Reacting to reports on the increase of people imprisoned over speech offenses, government spokesman Hassan Abyaba said on January 9 that Morocco respects human rights, including free speech, but added that “there is a difference between freedom of expression and opinion, and committing a crime sanctioned by the law.”
“Expressing nonviolent opinions should never be a crime sanctioned by prison terms,” said Youssef Raissouni, secretary general of the Moroccan Association for Human Rights. “A country that takes seriously the international human rights treaties it signed should abolish its domestic speech-muzzling laws or at least stop enforcing them.”
In previous years, a number of journalists have been sentenced to prison terms after unfair trials, but not for speech offenses.
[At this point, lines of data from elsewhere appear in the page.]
Definition stream_chat_request (request : ChatCompletionRequest)
    : eff (Logged Stream) ClientError (ConfidentialResponse Stream) :=
  _ ← pure_result (bail MissingMessages when match cr_messages request with [] => true | _ => false end; Ok tt);
  candidates ← pure_result (selected_for (cr_model request) ForChat);
  match List.filter streamable candidates, candidates with
  | [], (_, ar) :: _ => pure_result (Err (StreamingNotSupported (rt_route_id ar)))
  | kept, _ =>
      attempts (dispatch_chat_stream request) (for_chat_request request) marks_outage
        (RouteAttemptsFailed (cr_model request)) kept ∅ []
  end.

Definition send_embeddings_request (request : EmbeddingsRequest)
    : eff (Logged Emb) ClientError (ConfidentialResponse Emb) :=
  _ ← pure_result (bail MissingInput when embeddings_request_input_is_empty (em_input request); Ok tt);
  _ ← pure_result (ensure_float_embedding_encoding request);
  candidates ← pure_result (selected_for (em_model request) ForEmbeddings);
  attempts (dispatch_embeddings request) EmbeddingsMode (λ _, false)
    (EmbeddingsRouteAttemptsFailed (em_model request)) candidates ∅ [].

(** ** What a run may send *)

(** The provider's answer proves that it did no work. *)
Definition no_work {T} (d : Dispatch T) : Prop :=
  ∃ e, ds_answer d = Err e ∧ allows_route_fallback (chat_dispatch_outcome e) = true.

Context (Good : RouteDefinition → AttestedRoute → AttestationVerdict → Prop).

Definition good_route (vr : VerifiedRoute) : Prop := Good (vr_route_definition vr) (vr_route vr) (vr_verdict vr).

(** Sent to a verified route, and tied to the evidence its verdict covers. *)
Definition sent_verified {T} (d : Dispatch T) : Prop :=
  good_route (ds_verified d)
  ∧ pq_verified_evidence_digest (ds_request d) = Some (v_raw_evidence_digest (vr_verdict (ds_verified d))).

(** Everything but the last dispatch of a run did no work; a response is the
    last answer, reported with the verdict it was sent under; an error that
    allows another route leaves no work behind. *)
Record run_spec {T F} (fallback : F → bool) (bound : nat) (r : result F (ConfidentialResponse T))
    (l : list (Dispatch T)) : Prop := {
  rs_verified : Forall sent_verified l;
  rs_prefix : ∀ l0 d, l = (l0 ++ [d])%list → Forall no_work l0;
  rs_response : ∀ response, r = Ok response → ∃ l0 d, l = (l0 ++ [d])%list
    ∧ ds_answer d = Ok (cf_response response) ∧ cf_verdict response = vr_verdict (ds_verified d)
    ∧ cf_route response = vr_route (ds_verified d);
  rs_fallback : ∀ e, r = Err e → fallback e = true → Forall no_work l;
  rs_bound : (length l ≤ bound)%nat;
}.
However, circumstances around their cases raised concerns that the charges they were prosecuted under were only pretexts for the state to retaliate against their political opinions or affiliations.
For example, Hamid El Mahdaoui, a journalist critical of the government whose YouTube videos in Moroccan dialect attracted tens of thousands of viewers, is serving a three-year sentence on spurious grounds for failing to report a security threat. In September, a court sentenced Hajar Raissouni, a journalist, to a year in prison for having an abortion, a charge she denied. She was granted a royal pardon and freed after 45 days in custody. The case was possibly motivated by Raissouni’s work for Akhbar Al Yaoum, a daily newspaper that authorities have targeted repeatedly for its independent reporting, and her family connections with high-profile dissidents.
“Moroccan authorities seem to have dropped the fig leaf of prosecuting critics on dubious criminal charges and are now going after them directly for speech offenses,” Benchemsi said. “Whether authorities like it or not, peaceful criticsm is a right, period.”